** EXERCISE **
Please show each line of the listing where "description" is present.

====== MATERIALS PROVIDED

Definition number_as_f64 v : ToolResultOf F64 :=
  match as_f64 v with
  | Some n => if f64_is_finite n then Ok n else invalid_schema "numeric bound must be finite"
  | None => invalid_schema "numeric bound must be finite"
  end.

Definition validate_string_schema object : ToolResultOf unit :=
  _ ← validate_irrelevant_keywords object
        ["type"; "title"; "description"; "minLength"; "maxLength"; "enum"; "const"];
  validate_u64_bounds object "minLength" "maxLength" MAX_TOOL_ARGUMENT_BYTES.

Definition validate_number_schema object : ToolResultOf unit :=
  _ ← validate_irrelevant_keywords object
        ["type"; "title"; "description"; "minimum"; "maximum"; "enum"; "const"];
  minimum ← optional (lookup object "minimum") number_as_f64;
  maximum ← optional (lookup object "maximum") number_as_f64;
  match minimum, maximum with
  | Some min, Some max => if f64_ltb max min then invalid_schema "minimum exceeds maximum" else Ok tt
  | _, _ => Ok tt
  end.

(** The [required] loop: each entry a declared property not seen before. *)
Fixpoint validate_required (properties : Members) (unique : list str) (required : list (Value Num)) :
    ToolResultOf unit :=
  match required with
  | [] => Ok tt
  | r :: required' =>
      match as_str r with
      | None => invalid_schema "required entries must be strings"
      | Some name =>
          if negb (has_key properties name) || existsb (str_eqb name) unique
          then invalid_schema "required entries must be unique declared properties"
          else validate_required properties (name :: unique) required'
      end
  end.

============

** TASK SOLUTION **
        ["type"; "title"; "description"; "minLength"; "maxLength"; "enum"; "const"];
        ["type"; "title"; "description"; "minimum"; "maximum"; "enum"; "const"];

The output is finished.